The first definition the interwebs offered up was: ‘prejudice, discrimination, or antagonism directed against someone of a
different race based on the belief that one's own race is superior’. Seems
fair enough; mind you, I’d feel quite antagonistic if somebody here for just a
few days quizzed me about whether or not I felt less, about the same, or more
racist since somebody started quizzing me about my racism. This is all bollocks
of course, isn’t it?
I can certainly see how some who identify as victims of
racism feel they have the licence to announce that it’s got worse since everybody
started banging on about it. Reported cases have increased dramatically of
late, but of course they will when the system demands we self-identify as
racists and dob ourselves in; when the definition of hate crime allows anybody
who imagines they have been snubbed to turn their perception into a crime
statistic.
But have we really become ‘more racist’, or do we just exhibit
the same amount of preference and disdain we always did? You see, for most
British people it isn’t about race, it’s about culture. The shameful examples
of white trash, covered in menacing tattoos and yobbishly marching about like
they own the council estate are despised. The ennobled parliamentarians, who
parade their privilege and sneer at the common herd who voted for Brexit disgust
us. And we fear the moped muggers and knife-wielding thugs of the stabby
capital of Europe.
And by ‘race’ does this expert really mean ‘colour’?

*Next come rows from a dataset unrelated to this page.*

(** every patch index of the topology of [geo] is an index of a patch *)
Definition patch_indices_valid (geo : gsMultiPatch) : Prop :=
  Forall (fun item => (ps_patch (first item) < nPatches geo)%nat
                      /\ (ps_patch (second item) < nPatches geo)%nat) (interfaces geo)
  /\ Forall (fun side => (ps_patch side < nPatches geo)%nat) (boundaries geo)
  /\ Forall (Forall (fun c => (pc_patch c < nPatches geo)%nat)) (vertices geo).


(** * The line search of the p-Laplace example: [stepsize]

    [examples/LinpLap_example.cpp].  Vectors are dense columns over [Q].
    The assembler is external: [assemble w] is what [gsLinpLapAssembler]
    holds after [A.initialize(pde, basis, opt); A.assemble()] with
    [pde.w = w], the rest of [pde], [basis] and [opt] being fixed during the
    call. *)

Record gsLinpLapAssembler := {
  A_matrix : gsSparseMatrix;
  A_rhs : list real_t;
  A_energy : real_t
}.

Definition vadd (u v : list real_t) : list real_t := zip_with Qplus u v.
Definition vsub (u v : list real_t) : list real_t := zip_with Qminus u v.
Definition vscale (t : real_t) (v : list real_t) : list real_t := map (Qmult t) v.
(** [(u.transpose() * v).value()] *)
Definition dot (u v : list real_t) : real_t := Qsum (zip_with Qmult u v).
(** [K * v] *)
Definition mat_vec (K : gsSparseMatrix) (v : list real_t) : list real_t :=
  map (fun i => Qsum (map (fun k => sm_get K i k * v !!! Z.to_nat k)%Q (seqZ 0 (cols K))))
    (seqZ 0 (rows K)).

(** The variables of [stepsize] that change: the locals [tau], [iter],
    [rh_new], [Jh_new] and the reference parameters [Kh], [fh], [pde.w]. *)
Record stepsize_vars := {
  sv_tau : real_t;
  sv_iter : Z;
  sv_Kh : gsSparseMatrix;
  sv_fh : list real_t;
  sv_rh_new : list real_t;
  sv_Jh_new : real_t;
  sv_pde_w : list real_t
}.

(** [pde.w = u_ + tau * s_; A.initialize(pde, basis, opt); A.assemble();
     Kh = A.matrix(); fh = A.rhs(); rh_new = Kh * (u_ + tau * s_) - fh;
     Jh_new = A.energy();] *)
Definition assemble_at (assemble : list real_t -> gsLinpLapAssembler)
    (u_ s_ : list real_t) (tau : real_t) (iter : Z) : stepsize_vars :=
  let w := vadd u_ (vscale tau s_) in
  let A := assemble w in
  {| sv_tau := tau; sv_iter := iter; sv_Kh := A_matrix A; sv_fh := A_rhs A;
     sv_rh_new := vsub (mat_vec (A_matrix A) (vadd u_ (vscale tau s_))) (A_rhs A);
     sv_Jh_new := A_energy A; sv_pde_w := w |}.

(** [Jh_new <= Jh + tau * mu * (rh.transpose()*s_).value()] *)
Definition sufficient_decrease (st : stepsize_vars) (s_ rh : list real_t)
    (Jh mu : real_t) : bool :=
  Qle_bool (sv_Jh_new st) (Jh + sv_tau st * mu * dot rh s_).
(** [(rh_new.transpose()*s_).value() >= sigma * (rh.transpose()*s_).value()] *)
Definition curvature (st : stepsize_vars) (s_ rh : list real_t) (sigma : real_t) : bool :=
  Qle_bool (sigma * dot rh s_) (dot (sv_rh_new st) s_).

(** [do body while (cond);] with the number of rounds bounded by [fuel];
    [None] when the bound is reached. *)
Fixpoint do_while {S : Type} (fuel : nat) (body : S -> S) (cond : S -> bool) (st : S)
    : option S :=
  match fuel with
  | O => None
  | Datatypes.S fuel =>
      let st := body st in
      if cond st then do_while fuel body cond st else Some st
  end.

(** Body of the first loop.  The [bool c1] declared in the body is a new
    variable of the block: it ends with the block, and the [c1] of the loop
    condition, which stands outside the block, is the one declared before
    the [if]. *)
Definition shrink_body (assemble : list real_t -> gsLinpLapAssembler)
    (u_ s_ rh : list real_t) (Jh mu : real_t) (st : stepsize_vars) : stepsize_vars :=
  let tau := (sv_tau st * 0.8)%Q in
  let st' := assemble_at assemble u_ s_ tau (sv_iter st) in
  let c1 := sufficient_decrease st' s_ rh Jh mu in
  assemble_at assemble u_ s_ tau (sv_iter st + 1).

(** Body of the second loop; its [c1] and [c2] are again the block's own. *)
Definition grow_body (assemble : list real_t -> gsLinpLapAssembler)
    (u_ s_ rh : list real_t) (Jh mu sigma : real_t) (st : stepsize_vars) : stepsize_vars :=
  let tau := (sv_tau st * 1.2)%Q in
  let st' := assemble_at assemble u_ s_ tau (sv_iter st) in
  let c1 := sufficient_decrease st' s_ rh Jh mu in
  let c2 := curvature st' s_ rh sigma in
  assemble_at assemble u_ s_ tau (sv_iter st + 1).

(** What [stepsize] leaves: the returned [tau] and the reference parameters
    [Kh], [fh], [pde.w], [rh], [Jh]. *)
Record stepsize_result := {
  out_tau : real_t;
  out_Kh : gsSparseMatrix;
  out_fh : list real_t;
  out_pde_w : list real_t;
  out_rh : list real_t;
  out_Jh : real_t
}.

Definition stepsize (fuel : nat) (assemble : list real_t -> gsLinpLapAssembler)
    (u_ s_ rh : list real_t) (Jh mu sigma : real_t) : option stepsize_result :=
  let maxiter := 10 in
  let st := assemble_at assemble u_ s_ 1 0 in
  let c1 := sufficient_decrease st s_ rh Jh mu in
  let c2 := curvature st s_ rh sigma in
  let st :=
    if negb c1 then
      do_while fuel (shrink_body assemble u_ s_ rh Jh mu)
        (fun st => negb c1 && (sv_iter st <? maxiter)) st
    else if c1 && negb c2 then
      do_while fuel (grow_body assemble u_ s_ rh Jh mu sigma)
        (fun st => c1 && negb c2 && (sv_iter st <? maxiter)) st
    else Some st in
  st ≫= fun st =>
    Some {| out_tau := sv_tau st; out_Kh := sv_Kh st; out_fh := sv_fh st;
            out_pde_w := sv_pde_w st; out_rh := sv_rh_new st; out_Jh := sv_Jh_new st |}.


(** the diagonal position [finalize] sets in [B_0_sparse] along with an
    insertion into [D_sparse] *)
Definition diag_of (w : triplet) : triplet := ((w.1.1, w.1.1), 1%Q).


(** * Properties *)

(** Case analysis on the integer comparisons of the goal. *)
Ltac zbool :=
  repeat match goal with
         | |- context [?a <? ?b] => destruct (Z.ltb_spec a b)
         | |- context [?a <=? ?b] => destruct (Z.leb_spec a b)
         | |- context [?a =? ?b] => destruct (Z.eqb_spec a b)
         end; simpl; try done; try lia; try congruence.

(** ** Loops *)

Lemma for_each_S {S : Type} (n : nat) (body : nat -> S -> S) (s : S) :
  for_each (Datatypes.S n) body s = body n (for_each n body s).
Proof. unfold for_each. rewrite seq_S, foldl_app. reflexivity. Qed.

Lemma for_each_0 {S : Type} (body : nat -> S -> S) (s : S) :
  for_each 0 body s = s.
Proof. reflexivity. Qed.

(** A projection that every iteration transforms in a state-independent way
    is transformed by the loop in the same way, under a loop invariant. *)
Lemma for_each_project {S T : Type} (Inv : S -> Prop) (P : S -> T)
    (body : nat -> S -> S) (f : nat -> T -> T) (n : nat) (s : S) :
  (forall i s, Inv s -> Inv (body i s) /\ P (body i s) = f i (P s)) ->
  Inv s ->
  Inv (for_each n body s) /\ P (for_each n body s) = for_each n f (P s).
Proof.
  intros Hstep Hs. induction n as [|n [IHi IHp]]; [done|].
  rewrite !for_each_S. destruct (Hstep n _ IHi) as [Hi Hp].
  split; [done|]. by rewrite Hp, IHp.
Qed.

Lemma for_each_invariant {S : Type} (Inv : S -> Prop)
    (body : nat -> S -> S) (n : nat) (s : S) :
  (forall i s, Inv s -> Inv (body i s)) -> Inv s -> Inv (for_each n body s).
Proof.
  intros Hstep Hs. induction n as [|n IH]; [done|].
  rewrite for_each_S. by apply Hstep.
Qed.

(** ** Offset tables as prefix sums *)

Lemma length_offsets (a : Z) (cs : list Z) :
  length (offsets a cs) = Datatypes.S (length cs).
Proof. revert a; induction cs as [|c cs IH]; intros a; simpl; [done|]. by rewrite IH. Qed.

Lemma offsets_head (a : Z) (cs : list Z) : offsets a cs !!! 0%nat = a.
Proof. by destruct cs. Qed.

Lemma offsets_step (a : Z) (cs : list Z) (i : nat) :
  (i < length cs)%nat ->
  offsets a cs !!! Datatypes.S i = offsets a cs !!! i + cs !!! i.
Proof.
  revert a i; induction cs as [|c cs IH]; intros a i Hi; simpl in *; [lia|].
  destruct i as [|i].
  - change ((offsets (a + c) cs) !!! 0%nat = a + c). apply offsets_head.
  - change (offsets (a + c) cs !!! Datatypes.S i = offsets (a + c) cs !!! i + cs !!! i).
    apply IH. lia.
Qed.

Lemma offsets_last (a : Z) (cs : list Z) :
  vlast (offsets a cs) = offsets a cs !!! length cs.
Proof.
  unfold vlast. rewrite last_lookup, length_offsets. simpl.
  rewrite list_lookup_total_alt.
  destruct (offsets a cs !! length cs) eqn:E; [done|].
  apply lookup_ge_None in E. rewrite length_offsets in E. lia.
Qed.

Lemma offsets_snoc (a : Z) (cs : list Z) (c : Z) :
  offsets a (cs ++ [c]) = offsets a cs ++ [vlast (offsets a cs) + c].
Proof.
  revert a; induction cs as [|c' cs IH]; intros a; [done|].
  change (a :: offsets (a + c') (cs ++ [c]) =
          (a :: offsets (a + c') cs) ++ [vlast (a :: offsets (a + c') cs) + c]).
  rewrite IH. simpl. do 3 f_equal.
  unfold vlast. destruct (offsets (a + c') cs) eqn:E; [|done].
  pose proof (length_offsets (a + c') cs) as H. rewrite E in H. simpl in H. lia.
Qed.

Because, you know, being repeatedly told not only that all white people are
racist, but that only white people can be racist will tend to piss us
off a bit. If we discriminate in favour of what we now clumsily have to call ‘the
BAME community’ we are tarred with employing ‘the soft bigotry of low expectations’.

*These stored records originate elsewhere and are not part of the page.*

(** * Solver applicability and launch configuration of two convolution solvers

    A shallow embedding of [conv_asm_5x10u2v2f1.cpp]: the fixed-shape assembly
    solver [ConvAsm5x10u2v2f1] (namespace [miopen]) and the implicit-GEMM
    backward-data solver [ConvHipImplicitGemmBwdDataV1R1Xdlops] (namespace
    [miopen::solver]).

    C++ [int] is a 32-bit signed integer whose overflow is undefined,
    [unsigned] is a 32-bit and [std::size_t] a 64-bit unsigned integer that
    wrap around.  All of them are carried by [Z]; the wrap-around and the
    undefined cases are written out. *)

From Stdlib Require Import ZArith Bool List String Ascii Lia.
From Stdlib Require Import DecimalString.
From Stdlib Require DecimalN DecimalPos.
Import ListNotations.

Local Open Scope Z_scope.

(** ** Outcomes of a C++ call *)

(** A call returns a value, stops on a failed [assert], or runs into
    undefined behaviour (signed overflow, division by zero). *)
Inductive result (A : Type) : Type :=
| Ret (a : A)
| AssertFail
| Undefined.

Arguments Ret {A} a.
Arguments AssertFail {A}.
Arguments Undefined {A}.

Definition bind {A B : Type} (m : result A) (k : A -> result B) : result B :=
  match m with
  | Ret a => k a
  | AssertFail => AssertFail
  | Undefined => Undefined
  end.

Notation "x <- m ;; k" := (bind m (fun x => k))
  (at level 61, m at next level, right associativity).

(** [assert(cond)]: compiled away when [NDEBUG] is defined. *)
Definition c_assert (NDEBUG : bool) (cond : bool) : result unit :=
  if NDEBUG then Ret tt else if cond then Ret tt else AssertFail.

(** ** Machine integers *)

Definition INT_MIN : Z := - 2 ^ 31.
Definition INT_MAX : Z := 2 ^ 31 - 1.
Definition UINT_MOD : Z := 2 ^ 32.
Definition SIZE_MOD : Z := 2 ^ 64.

Definition in_int (z : Z) : bool := (INT_MIN <=? z) && (z <=? INT_MAX).

(** The value of a signed operation: undefined when it leaves [int]. *)
Definition int_of (z : Z) : result Z := if in_int z then Ret z else Undefined.

Definition int_add (a b : Z) : result Z := int_of (a + b).
Definition int_sub (a b : Z) : result Z := int_of (a - b).
Definition int_mul (a b : Z) : result Z := int_of (a * b).
(** [/] on [int] truncates towards zero. *)
Definition int_div (a b : Z) : result Z :=
  if b =? 0 then Undefined else int_of (Z.quot a b).

(** Conversions between [int] and [unsigned]. *)
Definition to_unsigned (z : Z) : Z := z mod UINT_MOD.
Definition to_int (u : Z) : Z := if u <=? INT_MAX then u else u - UINT_MOD.

Definition uint_add (a b : Z) : Z := (a + b) mod UINT_MOD.
Definition uint_sub (a b : Z) : Z := (a - b) mod UINT_MOD.
Definition uint_mul (a b : Z) : Z := (a * b) mod UINT_MOD.
Definition uint_div (a b : Z) : result Z :=
  if b =? 0 then Undefined else Ret (a / b).

(** Conversion to and arithmetic on [std::size_t]. *)
Definition to_size_t (z : Z) : Z := z mod SIZE_MOD.
Definition size_mul (a b : Z) : Z := (a * b) mod SIZE_MOD.
Definition size_div (a b : Z) : result Z :=
  if b =? 0 then Undefined else Ret (a / b).
Definition size_rem (a b : Z) : result Z :=
  if b =? 0 then Undefined else Ret (a mod b).

(** [std::to_string] of an unsigned and of a signed value. *)
Definition to_string_unsigned (z : Z) : string :=
  NilZero.string_of_uint (N.to_uint (Z.to_N z)).
Definition to_string_int (z : Z) : string :=
  NilZero.string_of_int (Z.to_int z).

(** ** ConvAsm5x10u2v2f1 *)

Module miopen.

Inductive rocm_meta_version : Type := V1 | V2 | V3.

Definition rocm_meta_version_eqb (a b : rocm_meta_version) : bool :=
  match a, b with
  | V1, V1 | V2, V2 | V3, V3 => true
  | _, _ => false
  end.

(** The fields of [ImplementationSearchParameters] the solver reads; all
    sizes are [int].  [device_name] is what
    [params.GetStream().GetDeviceName()] returns. *)
Record ImplementationSearchParameters : Type := {
  assembler_available : bool;
  device_name : string;
  forward : bool;
  weights_layout : string;
  in_layout : string;
  kernel_size0 : Z;
  kernel_size1 : Z;
  pad0 : Z;
  pad1 : Z;
  kernel_stride0 : Z;
  kernel_stride1 : Z;
  n_inputs : Z;
  n_outputs : Z;
  in_width : Z;
  in_height : Z;
  batch_sz : Z;
  rmv : rocm_meta_version
}.

(** The work-size vectors hold [size_t] values; an [int] pushed into them is
    converted. *)
Record KernelUsageDescription : Type := {
  comp_options : string;
  l_wk : list Z;
  g_wk : list Z;
  kernel_file : string;
  kernel_name : string
}.

Record ImplementationUsageDescription : Type := {
  construction_params : list KernelUsageDescription
}.

(** The local [device_is_gfx8_9_no_xnack] of [IsCorrect]. *)
Definition device_is_gfx8_9_no_xnack (name : string) : bool :=
  (name =? "gfx800")%string || (name =? "gfx802")%string ||
  (name =? "gfx803")%string || (name =? "gfx804")%string ||
  (name =? "gfx900")%string.

Section ConvAsm5x10u2v2f1.

(** Whether the translation unit is compiled with [NDEBUG]. *)
Variable NDEBUG : bool.

(** [GenerateClangDefsym(stream, name, value)] of [gcn_asm_utils.hpp]: the
    text of the stream after the call, from its text before. *)
Variable GenerateClangDefsym : string -> string -> Z -> string.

If you go looking for racism it is pretty well certain you will find it because,
whatever we do, the jury of your
peers already returned the verdict of guilty. (And yes, I did use ‘tarred’
deliberately – may as well be hung for a sheep and all that.)
The law of unintended consequence is always lurking in
the shadows ready to do its dirty work. Are you a small business which can’t
afford to pay two people to do one job? Then don’t employ women of
child-bearing age. Worried about the gender pay gap? Suggest men work less. Do you need more qualified people? Dumb down education. Are you afraid of being called racist? Avoid mixing with,
employing, or having any form of association with anybody who doesn’t look like
you. How much racial segregation will we need, Ms Achiume, before you will be
able to declare we have eradicated our hateful, racist ways? I won’t hold my
breath.
I have my racial prejudices not just racial of course but try to temper them with reason and logic. Unfortunately that same reason and logic always comes back to the same conclusion. There are concrete reasons for much of my prejudice as what I believe other people of a different race or religion do and are like they do act and are like that. Generally speaking.
ReplyDeleteI have been the victim of racial prejudice at home because I am a Welshman and when I lived in France because I am also a Brit. I did not like it but I may have earned it as I am sure as an individual and being of a particular race I have certain characteristics that will be the source of comedy and/or ire and condemnation to others.